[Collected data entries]
▼

(** X6: callbacks that come without an input channel deliver nothing and
    consume nothing: over any run made of messages and such callbacks, no
    frame leaves the queue, which ends up holding every frame enqueued. *)
Theorem callbacks_without_input_keep_queue
    (evs : list Worklet.Event) (this : Worklet.GranularProcessor T) :
  Forall (fun ev => match ev with
                    | Worklet.Callback inputs _ =>
                        inputs !! 0 = None \/ inputs !! 0 = Some []
                    | Worklet.Message _ => True
                    end) evs ->
  snd (Worklet.run evs this) = []
  /\ Worklet.outputBuffer (fst (Worklet.run evs this))
     = Worklet.outputBuffer this ++ Worklet.enqueued evs.
Proof.
  intros Hall. revert this.
  induction Hall as [|ev evs Hev Hall IH]; intros this.
  - simpl. by rewrite app_nil_r.
  - destruct ev as [data|inputs outputs]; cbn [Worklet.run].
    + destruct (IH (Worklet.onmessage this data)) as [-> ->].
      split; [done|].
      destruct data as [[ps|]|[frame|]|]; try done.
      cbn [Worklet.onmessage Worklet.enqueued Worklet.outputBuffer].
      by rewrite <- app_assoc.
    + assert (Hidle : Worklet.process_frame this inputs outputs = (this, outputs, None)).
      { unfold Worklet.process_frame. by destruct Hev as [-> | ->]. }
      rewrite Hidle. specialize (IH this).
      destruct (Worklet.run evs this) as [final delivered].
      cbn [fst snd] in *. by destruct IH as [-> ->].
Qed.

(** X7: a callback writes to the first channel of the first output only.
    Every other output, and every other channel of the first output, is
    left as the host passed it, and the first channel keeps its length. *)
Theorem process_touches_first_channel_only (this : Worklet.GranularProcessor T)
    (inputs outputs : list (list (list T))) :
  let outputs' := snd (fst (Worklet.process this inputs outputs)) in
  length outputs' = length outputs
  /\ (forall k, k <> 0 -> outputs' !! k = outputs !! k)
  /\ (forall output, outputs !! 0 = Some output ->
        exists output',
          outputs' !! 0 = Some output'
          /\ length output' = length output
          /\ (forall c, c <> 0 -> output' !! c = output !! c)
          /\ (length <$> output' !! 0) = (length <$> output !! 0)).
Proof.
  cbv zeta. unfold Worklet.process.
  destruct (inputs !! 0) as [[|inputChannel input_rest]|] eqn:Hin;
    [ | |].
  1,3: unfold Worklet.process_frame; rewrite Hin; cbn [fst snd];
       split; [done|]; split; [done|]; intros output Hout; exists output; by rewrite Hout.
  destruct (outputs !! 0) as [[|outputChannel output_rest]|] eqn:Hout.
  1,3: unfold Worklet.process_frame; rewrite Hin, Hout; cbn [fst snd];
       split; [done|]; split; [done|]; intros output Hout'; exists output;
       by rewrite Hout in *.
  rewrite (process_frame_active this _ _ _ _ _ _ Hin Hout).
  assert (Hlt : 0 < length outputs) by (by apply lookup_lt_Some in Hout).
  destruct (Worklet.outputBuffer this) as [|processedFrame rest]; cbn [fst snd].
  - split; [apply length_insert|]. split.
    + intros k Hk. by rewrite list_lookup_insert_ne.
    + intros output Hout'. inversion Hout'; subst.
      eexists. split; [by apply list_lookup_insert_eq|].
      split; [done|]. split; [by intros [|c]|].
      simpl. by rewrite length_map, length_seq.
  - split; [apply length_insert|]. split.
    + intros k Hk. by rewrite list_lookup_insert_ne.
    + intros output Hout'. inversion Hout'; subst.
      eexists. split; [by apply list_lookup_insert_eq|].
      split; [done|]. split; [by intros [|c]|].
      simpl. by rewrite length_fit.
Qed.

(** X8: a frame of exactly the quantum length goes through unchanged.
    Enqueued on an empty queue and followed by a callback with an input
    and an output channel, it becomes the first output channel as it is,
    and the processor is back where it was. *)
Theorem exact_frame_round_trip (this : Worklet.GranularProcessor T)
    (frame : list T) inputs outputs inputChannel input_rest outputChannel output_rest :
  Worklet.outputBuffer this = [] ->
  inputs !! 0 = Some (inputChannel :: input_rest) ->
  outputs !! 0 = Some (outputChannel :: output_rest) ->
  length frame = length outputChannel ->
  Worklet.process (Worklet.onmessage this (Worklet.ProcessedFrame (Some frame)))
                  inputs outputs
  = (this, <[0 := frame :: output_rest]> outputs, true).
Proof.
  intros Hempty Hin Hout Hlen. unfold Worklet.process.
  rewrite (process_frame_active _ _ _ _ _ _ _ Hin Hout).
  cbn [Worklet.onmessage Worklet.outputBuffer Worklet.params].
  rewrite Hempty. cbn [app].
  unfold Worklet.fit. rewrite <- Hlen, Nat.sub_diag, firstn_all. cbn [replicate].
  rewrite app_nil_r. destruct this as [queue ps]. simpl in Hempty. by subst.
Qed.

Lemma get_put (key key' : string) (value : Q) (object : list (string * Q)) :
  WorkletParams.get key (Worklet.put key' value object)
  = if String.eqb key' key then Some value else WorkletParams.get key object.
Proof.
  induction object as [|[k v] rest IH]; simpl.
  - done.
  - destruct (String.eqb_spec k key') as [->|Hne]; simpl.
    + by destruct (String.eqb key' key).
    + destruct (String.eqb_spec k key) as [->|Hne'].
      * destruct (String.eqb_spec key' key) as [->|_]; [done|done].
      * exact IH.
Qed.

(** X9: an [updateParams] message merges its object into the parameters:
    a key it lists takes the (last) listed value, every other key keeps
    its value; the frame queue is not touched. *)
Theorem updateParams_merges (this : Worklet.GranularProcessor T)
    (ps : list (string * Q)) (key : string) :
  let this' := Worklet.onmessage this (Worklet.UpdateParams (Some ps)) in
  WorkletParams.get key (Worklet.params this')
  = match WorkletParams.assigned key ps with
    | Some value => Some value
    | None => WorkletParams.get key (Worklet.params this)
    end
  /\ Worklet.outputBuffer this' = Worklet.outputBuffer this.
Proof.
  cbv zeta. cbn [Worklet.onmessage Worklet.params Worklet.outputBuffer].
  split; [|done].
  unfold Worklet.object_assign, WorkletParams.assigned.
  induction ps as [|[k v] ps IH] using rev_ind; [done|].
  rewrite !foldl_app. cbn [foldl fst snd].
  rewrite get_put. by destruct (String.eqb k key).
Qed.

End WorkletExtras.

Lemma callbacks_without_input_keep_queue_witness :
  let evs := [Worklet.Message (Worklet.ProcessedFrame (Some ones));
              Worklet.Callback [[]] [[zeros]];
              Worklet.Callback [] [[zeros]];
              Worklet.Message (Worklet.ProcessedFrame (Some zeros))] in
  snd (Worklet.run evs Worklet.initial) = []
  /\ Worklet.outputBuffer (fst (Worklet.run evs Worklet.initial))
     = Worklet.outputBuffer (@Worklet.initial qsample) ++ Worklet.enqueued evs.
Proof.
  intros evs.
  apply (callbacks_without_input_keep_queue evs Worklet.initial).
  apply Forall_cons_2; [exact I|].
  apply Forall_cons_2; [right; reflexivity|].
  apply Forall_cons_2; [left; reflexivity|].
  apply Forall_cons_2; [exact I|].
  apply Forall_nil_2.
Defined.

▲

Retype only the stretch of lines above starting at the one with "(** X7: a callback" and stopping at the one with "rewrite (process_frame_active this", exactly as written, with both kept.

(** X7: a callback writes to the first channel of the first output only.
    Every other output, and every other channel of the first output, is
    left as the host passed it, and the first channel keeps its length. *)
Theorem process_touches_first_channel_only (this : Worklet.GranularProcessor T)
    (inputs outputs : list (list (list T))) :
  let outputs' := snd (fst (Worklet.process this inputs outputs)) in
  length outputs' = length outputs
  /\ (forall k, k <> 0 -> outputs' !! k = outputs !! k)
  /\ (forall output, outputs !! 0 = Some output ->
        exists output',
          outputs' !! 0 = Some output'
          /\ length output' = length output
          /\ (forall c, c <> 0 -> output' !! c = output !! c)
          /\ (length <$> output' !! 0) = (length <$> output !! 0)).
Proof.
  cbv zeta. unfold Worklet.process.
  destruct (inputs !! 0) as [[|inputChannel input_rest]|] eqn:Hin;
    [ | |].
  1,3: unfold Worklet.process_frame; rewrite Hin; cbn [fst snd];
       split; [done|]; split; [done|]; intros output Hout; exists output; by rewrite Hout.
  destruct (outputs !! 0) as [[|outputChannel output_rest]|] eqn:Hout.
  1,3: unfold Worklet.process_frame; rewrite Hin, Hout; cbn [fst snd];
       split; [done|]; split; [done|]; intros output Hout'; exists output;
       by rewrite Hout in *.
  rewrite (process_frame_active this _ _ _ _ _ _ Hin Hout).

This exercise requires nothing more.